The present review has as its main aim to present an overview regarding the mechanisms utilized by mammalian sperm to manage its intracellular energy levels. This management will strongly influence the sperm's ability to maintain its overall function during its entire life span. Thus, the precise knowledge of these mechanisms will be of the utmost interest to optimize the systems utilized to conserve mammalian sperm for a medium-to-long time-lapse. Briefly, utilization of hexoses as energy substrates by mammalian sperm is very finely regulated from the very first step of its metabolization. Furthermore, the equilibrium among the separate, monosaccharide metabolization pathways in mammalian sperm depends on many factors. This prevents the possibility to draw a general vision of sperm energy utilization, which explains the results of all mammalian species in all points of the sperm life-cycle. To complicate the matter further, there are separate energy phenotypes among mammalian spermatozoa. The precise knowledge of these phenotypes is of the greatest importance in order to optimize the design of new extenders for sperm conservation in refrigerated conditions.
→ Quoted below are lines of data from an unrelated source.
(** ** Sequences that stop *)

(** The report of a single completed work. *)
Definition plain (r : Report) : Prop := r = mkReport (wr_Name r) StatusCompleted None "" [].
Lemma plain_completed r : plain r → completed r.
Proof. unfold plain, completed. by intros ->. Qed.
Lemma plain_all rs : Forall plain rs → Forall completed rs.
Proof. intros H. eapply List.Forall_impl; [|exact H]. apply plain_completed. Qed.
(** A work that takes [P] to [Q] when it completes, and otherwise keeps [P], with an error. *)
Definition work_step {S} (name : string) (P Q : S → Prop) (w : Work S) : Prop :=
  ∀ c s, P s → ∃ r c' s', w c s = (Val r, c', s') ∧ wr_Name r = name ∧
    ((plain r ∧ Q s') ∨ (wr_Status r ∈ [StatusFailed; StatusCancelled] ∧ is_Some (wr_Err r) ∧ P s')).
(** How far a sequence came: all works completed, or one of them was not, or the context ended. *)
Inductive progress (names : list string) (n : nat) (rs : list Report) : option GoError → Prop :=
  | progress_all : n = length names → map wr_Name rs = names → Forall plain rs → progress names n rs None
  | progress_halt rs' r : (n < length names)%nat → rs = rs' ++ [r] → map wr_Name rs = take (Datatypes.S n) names → Forall plain rs' →
      wr_Status r ∈ [StatusFailed; StatusCancelled] → is_Some (wr_Err r) → progress names n rs None
  | progress_cut e : (n < length names)%nat → map wr_Name rs = take n names → Forall plain rs → progress names n rs (Some e).
Lemma progress_cons name names n r rs cut :
  wr_Name r = name → plain r → progress names n rs cut → progress (name :: names) (Datatypes.S n) (r :: rs) cut.
Proof.
  intros Hn Hr [Hl Hm Hf|rs' x Hl -> Hm Hf Hs He|e Hl Hm Hf].
  - apply progress_all; [cbn; lia|cbn; by rewrite Hn, Hm|by constructor].
  - eapply (progress_halt _ _ _ (r :: rs') x); [cbn; lia|done| |by constructor|done..].
    cbn [map take app]. rewrite Hn. f_equal. exact Hm.
  - apply progress_cut; [cbn; lia|cbn; by rewrite Hn, Hm|by constructor].
Qed.
Lemma works_progress {S} (P : nat → S → Prop) names ws k c s rs cut c' s' :
  length names = length ws →
  (∀ i name w, names !! i = Some name → ws !! i = Some w → work_step name (P (k + i)%nat) (P (Datatypes.S (k + i))) w) → P k s →
  works_run StopOnFailure ws c s rs cut c' s' → ∃ n, P (k + n)%nat s' ∧ progress names n rs cut.
Proof.
  intros Hlen Hw Hk H. revert names k Hlen Hw Hk.
  induction H as [c s|w ws c s e c' Hc|w ws c s c1 r c2 s2 _ Hrun Hh|w ws c s c1 r c2 s2 rs e c3 s3 _ Hrun Hh _ IH];
    intros names k Hlen Hw Hk; (destruct names as [|name names]; [try done|try done]).
  - exists 0%nat. rewrite Nat.add_0_r. split; [done|by apply progress_all].
  - exists 0%nat. rewrite Nat.add_0_r. split; [done|]. apply progress_cut; [cbn; lia|done..].
  - specialize (Hw 0%nat name w eq_refl eq_refl). rewrite Nat.add_0_r in Hw. destruct (Hw c1 s Hk) as (r' & c'' & s'' & E & Hn & H).
    rewrite Hrun in E. injection E as <- <- <-. destruct H as [[Hr _]|(Hs & He & Hp)].
    + exfalso. revert Hh. unfold plain in Hr. by rewrite Hr.
    + exists 0%nat. rewrite Nat.add_0_r. split; [done|].
      eapply (progress_halt _ _ _ [] r); [cbn; lia|done|cbn; by rewrite Hn|done..].
  - pose proof (Hw 0%nat name w eq_refl eq_refl) as H0. rewrite Nat.add_0_r in H0.
    destruct (H0 c1 s Hk) as (r' & c'' & s'' & E & Hn & H). rewrite Hrun in E. injection E as <- <- <-. destruct H as [[Hr Hq]|(Hs & _)].
    + destruct (IH names (Datatypes.S k)) as (n & Hn' & Hp).
      { by injection Hlen. }
      { intros i x y Hx Hy. specialize (Hw (Datatypes.S i) x y Hx Hy). by rewrite Nat.add_succ_r in Hw. }
      { done. }
      exists (Datatypes.S n). rewrite Nat.add_succ_r. split; [done|]. by apply progress_cons.
    + exfalso. revert Hh. unfold halts. rewrite !elem_of_cons, elem_of_nil in Hs. by destruct Hs as [-> | [-> | []]].
Qed.
(** A live context never cuts a sequence. *)
Lemma looks_live c c' : ctx_polls c = None → looks c c' → c' = c.
Proof. intros Hc [->|H]; [done|]. unfold ctx_poll in H. rewrite Hc in H. by injection H as <-. Qed.

(** A work that leaves a live context as it is. *)
Definition keeps_live {S} (I : S → Prop) (w : Work S) : Prop :=
  ∀ c s r c' s', I s → ctx_polls c = None → w c s = (Val r, c', s') → c' = c ∧ I s'.
Lemma works_live {S} (I : S → Prop) policy ws c s rs cut c' s' :
  Forall (keeps_live I) ws → I s → ctx_polls c = None → works_run policy ws c s rs cut c' s' → c' = c.
Proof.
  intros Hw Hi Hc H. induction H as [c s|w ws c s e c' Hp|w ws c s c1 r c2 s2 Hl Hr _|w ws c s c1 r c2 s2 rs e c3 s3 Hl Hr _ _ IH]; [done|..].
  - unfold ctx_poll in Hp. by rewrite Hc in Hp.
  - apply Forall_cons in Hw as [Hw _]. apply looks_live in Hl as ->; [|done]. by eapply Hw in Hr as [-> _].
  - apply Forall_cons in Hw as [Hw Hws]. apply looks_live in Hl as ->; [|done]. eapply Hw in Hr as [-> Hi2]; [|done..]. by apply IH.
Qed.

(** ** Works of the examples *)

Section Works.
Context `{RL : ReportLib} {S : Type}.
(** [if err := ctx.Err(); err != nil { return workreport.Cancelled(name, err) }] *)
Definition unless_done (name : string) (k : Work S) : Work S := settle ctxErr (λ err, ret (Cancelled name err)) (λ _, k).

Context `{RW : !ReportLaws}.
Definition stopped (r : Report) : Prop := wr_Status r ∈ [StatusFailed; StatusCancelled] ∧ is_Some (wr_Err r).
Lemma stopped_not_completed r : stopped r → ¬ completed r.
Proof. unfold completed. intros [H _] E. rewrite E, !elem_of_cons, elem_of_nil in H. by destruct H as [|[|[]]]. Qed.
Lemma failed_step name err : wr_Name (Failed name err) = name ∧ stopped (Failed name err).
Proof. rewrite failed_report. cbn. split; [done|]. split; [left|by eexists]. Qed.
Lemma cancelled_step name err : wr_Name (Cancelled name err) = name ∧ stopped (Cancelled name err).
Proof. rewrite cancelled_report. cbn. split; [done|]. split; [right; left|by eexists]. Qed.
Lemma completed_step name : wr_Name (Completed name) = name ∧ plain (Completed name).
Proof. rewrite completed_report. by split. Qed.
Lemma unless_done_step {P Q : S → Prop} {name k} : work_step name P Q k → work_step name P Q (unless_done name k).
Proof.
  intros Hk c s Hs. unfold unless_done, settle, ctxErr. destruct (ctx_poll c) as [[e|] c1]; [|by apply Hk].
  do 3 eexists. split; [done|]. destruct (cancelled_step name e) as (Hn & Hc & He). split; [done|]. by right.
Qed.
Lemma refused_step {P Q : S → Prop} {name err} : work_step name P Q (ret (Failed name err)).
Proof. intros c s Hs. do 3 eexists. split; [done|]. destruct (failed_step name err) as (Hn & Hc & He). split; [done|]. by right. Qed.
Lemma done_step {P Q : S → Prop} {name} : (∀ s, P s → Q s) → work_step name P Q (ret (Completed name)).
Proof. intros H c s Hs. do 3 eexists. split; [done|]. destruct (completed_step name) as [Hn Hp]. split; [done|]. left. by auto. Qed.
Moreover, sugars can act on sperm not only as passive metabolic substrates, but also as direct function activators through mechanisms like specific changes in the tyrosine phosphorylation status of distinct proteins. Finally, mammalian sperm utilizes non-glucidic substrates like citrate and lactate to obtain energy in a regular form. This utilization is also finely regulated and of importance to maintain overall sperm function. This implies that the exact proportion of glucidic and non-glucidic energy substrates could be very important to optimize the survival ability of these cells in conservation.